Where is faith in JRS? It is clear in our founding, the people we serve, and the way we work.

Servant of God Pedro Arrupe spent much of his Jesuit life as a missionary in Japan, and he knew the days of mass conversions were over. His founding of JRS in 1980 was not to make Vietnamese boat people Catholic, but to show that God was present even in the midst of terrible suffering.  Arrupe’s prayer was not focused on spiritual insights about God, but about putting the love we have received from God into action.  

In JRS’ founding document, Arrupe insisted that JRS offer a service that is human, pedagogical and spiritual. Spirituality can mean many things to many people, but Arrupe meant it as an expression of faith in God’s love and presence.  JRS does its best to put this faith into practice. 

JRS’s engagement with faith is also evident in the people we serve. Most humanitarian agencies avoid the faith question, “carving out” that part of people’s lives and focusing on strictly human dimensions. But faith is a core reality of so many we work with. They see the hand of God keeping them safe in a way they could not do themselves. Listen to these words from a refugee to a Jesuit working in Kakuma Camp: 

Father, there is no need to be anxious. You fear because of uncertainties. We as refugees experienced these uncertainties from the moment we started running away from our countries. When we took the first step from our lands, we did not know the future. Those were dark uncertain moments. We lost everything, but God saved us, so still we are living. We do not know the future, but we know that God will care for us. Even when we die; we die with God who loves and cares for us.”

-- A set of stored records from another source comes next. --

Lemma wanted_lookup ids max by_topic key sp :
  (∀ s s', in_topics by_topic key s → in_topics by_topic key s' → s = s') →
  wanted_of ids max by_topic !! key = Some sp ↔
  ∃ spec, in_topics by_topic key spec ∧ sp = session_partition (default Uuid_zero (ids !! key.1)) spec max.
Proof.
  intros Hu. unfold wanted_of. set (l := map_to_list by_topic ≫= _).
  assert (∀ v, (key, v) ∈ l ↔
    ∃ spec, in_topics by_topic key spec ∧ v = session_partition (default Uuid_zero (ids !! key.1)) spec max) as Hl.
  { intros v. unfold l. rewrite list_elem_of_bind. split.
    - intros ([t specs] & Hin & Ht%elem_of_map_to_list). simpl in Hin.
      apply list_elem_of_fmap in Hin as (spec & [= -> ->] & Hs). exists spec. split; [|done]. by exists specs.
    - intros (spec & (specs & Ht & Hs & Hp) & ->). exists (key.1, specs). split; [|by apply elem_of_map_to_list].
      apply list_elem_of_fmap. exists spec. simpl. rewrite Hp. by destruct key. }
  split.
  - intros [H|H]%foldl_insert_elem; [by apply Hl|by rewrite lookup_empty in H].
  - intros (spec & Hs & ->).
    assert (is_Some (foldl (λ m e, <[e.1 := e.2]> m) (∅ : gmap topic_partition SessionPartition) l !! key)) as [v Hv].
    { apply foldl_insert_dom. left. apply list_elem_of_fmap. eexists (key, _). split; [done|]. apply Hl. eauto. }
    rewrite Hv. apply foldl_insert_elem in Hv as [Hv|Hv]; [|by rewrite lookup_empty in Hv].
    apply Hl in Hv as (spec' & Hs' & ->). by rewrite (Hu _ _ Hs Hs').
Qed.

(** One request per broker that has none in flight. *)
Lemma send_fetches_in fg ids by_leader f :
  let '(f', sent) := send_fetches fg ids by_leader f in
  (∀ leader, if_requested <$> fe_in_flight f' !! leader =
     match fe_in_flight f !! leader with
     | Some fl => Some (if_requested fl)
     | None => (λ by_topic, sp_fetch_offset <$> wanted_of ids (fg_partition_max fg) by_topic) <$> by_leader !! leader
     end) ∧
  sent.*1 = filter (λ leader, leader ∉ dom (fe_in_flight f)) (map_to_list by_leader).*1.
Proof.
  unfold send_fetches.
  assert (∀ l f0 sent0, NoDup l.*1 →
    let '(f', sent) := foldl (send_fetch fg ids) (f0, sent0) l in
    (∀ leader, if_requested <$> fe_in_flight f' !! leader =
       match fe_in_flight f0 !! leader with
       | Some fl => Some (if_requested fl)
       | None => (λ by_topic, sp_fetch_offset <$> wanted_of ids (fg_partition_max fg) by_topic) <$>
                   (list_to_map l : gmap Z _) !! leader
       end) ∧
    sent.*1 = sent0.*1 ++ filter (λ leader, leader ∉ dom (fe_in_flight f0)) l.*1) as H.
  { induction l as [|[leader by_topic] l IH]; intros f0 sent0 Hnd.
    { simpl. rewrite app_nil_r. split; [|done]. intros leader. by destruct (fe_in_flight f0 !! leader). }
    apply NoDup_cons in Hnd as [Hni Hnd]. cbn [foldl]. unfold send_fetch at 2. case_bool_decide as Hin.
    - specialize (IH f0 sent0 Hnd). destruct (foldl _ _ l) as [f' sent]. destruct IH as [IH1 IH2]. split.
      + intros leader'. rewrite IH1. destruct (fe_in_flight f0 !! leader') as [fl|] eqn:Hf; [done|]. simpl.
        rewrite lookup_insert_ne; [done|]. intros ->. apply elem_of_dom in Hin as [? ?]. congruence.
      + rewrite IH2. f_equal. simpl. rewrite filter_cons_False by tauto. done.
    - destruct (build _ _ _) as [session request].
      match goal with |- context [foldl _ (?f1, ?s1) l] => specialize (IH f1 s1 Hnd) end.
      destruct (foldl _ _ l) as [f' sent]. destruct IH as [IH1 IH2]. simpl in IH1, IH2. split.
      + intros leader'. rewrite IH1. simpl. destruct (decide (leader = leader')) as [<-|Hne].
        * rewrite !lookup_insert_eq. apply not_elem_of_dom in Hin. by rewrite Hin.
        * by rewrite !lookup_insert_ne.
      + rewrite IH2. simpl. rewrite filter_cons_True by done. rewrite fmap_app, <- (assoc_L (++)). simpl. do 2 f_equal.
        apply filter_ext_in. intros x Hx. rewrite dom_insert, elem_of_union, elem_of_singleton.
        split; [tauto|]. intros Hd [->|?]; done. }
  specialize (H (map_to_list by_leader) f [] (NoDup_fst_map_to_list _)). destruct (foldl _ _ _) as [f' sent].
  destruct H as [H1 H2]. split; [|done]. intros leader. by rewrite H1, list_to_map_to_list.
Qed.
(** No broker is named without a partition. *)
Lemma group_fetches_nonempty cx f assigned leader by_topic :
  gr_grouped (group_fetches cx f assigned) !! leader = Some by_topic → ∃ key spec, in_topics by_topic key spec.
Proof.
  unfold group_fetches. set (P := λ g : gmap Z (gmap string (list FetchSpec)),
    ∀ leader by_topic, g !! leader = Some by_topic → ∃ key spec, in_topics by_topic key spec).
  assert (∀ acc, P (gr_grouped acc) →
    P (gr_grouped (foldl (group_partition cx (dom (fe_in_flight f))) acc assigned))) as H; [|apply H].
  2:{ intros l b Hb. simpl in Hb. by rewrite (lookup_empty l) in Hb. }
  induction assigned as [|k ks IH]; intros acc Hacc; [done|]. simpl. apply IH. clear IH.
  unfold group_partition. destruct (fetchable cx k); simpl; [|done].
  destruct (select_read_replica _ _ _) as [[l0 p0] r0]. case_bool_decide; simpl; [done|].
  intros l b. unfold push_spec. rewrite lookup_insert. case_decide as E; [|apply Hacc].
  intros [= <-]. exists k, (spec_for cx k). eexists. split; [apply lookup_insert_eq|]. split; [|done].
  apply elem_of_app. right. by apply list_elem_of_singleton.
Qed.
End requests.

The people we serve are people of faith, and their faith helps sustain us.

If there is one word that symbolizes JRS, it is accompaniment. JRS’s primary goal has never been to fix things, but to walk with refugees, listen to them, and from that accompaniment, understand what we could do to help their voices be heard.  Those we accompany have their own description of the experience.  An internally-displaced Congolese woman once said to a JRS country director: other groups drive around the camp.  JRS walks through it.

But why accompany?  It can be more efficient to develop a program that arrives ready to go in a camp or urban community.  But that is not Ignatian.  Fr Miguel Elizondo SJ gave a retreat in 1969 to the Jesuits of the Central American Province.  In the fourth talk, about St. Ignatius’ mystical experience at the River Cardoner, he offered this image:

The Ignatian vocational experience consists is of the Trinity present and operative in this world, in all things…Into this history of salvation comes the human par excellence, Christ, and with him all persons chosen to actively cooperate, to realize the salvific plan of God… and the world is the location for the encounter with God. Love will not be principally affective or contemplative, but a love realized in works, which translates into service, which is realized in this cooperation with God.[1]

A love expressed in deeds, which translates into service, which is realized in cooperation with God. Accompaniment is cooperation: we cooperate with God and our refugee sisters and brothers in bringing God’s plan to life. 

From our roots, in those we serve, through the accompaniment we practice: Faith is a living part of JRS. 

[1]  The entirety of the retreat has been translated by Robert Lassalle-Klein and can be found until July 31 at https://drive.google.com/file/d/1V1No9dl-pVC6oA1E-aIHbirp-jVHGmW1/view?usp=sharing. The retreat became the foundation of the vision of the University of Central America in El Salvador, the UCA.  In 1989, six Jesuits and two laywomen were murdered in the midst of civil war because the UCA accompanied people most in need.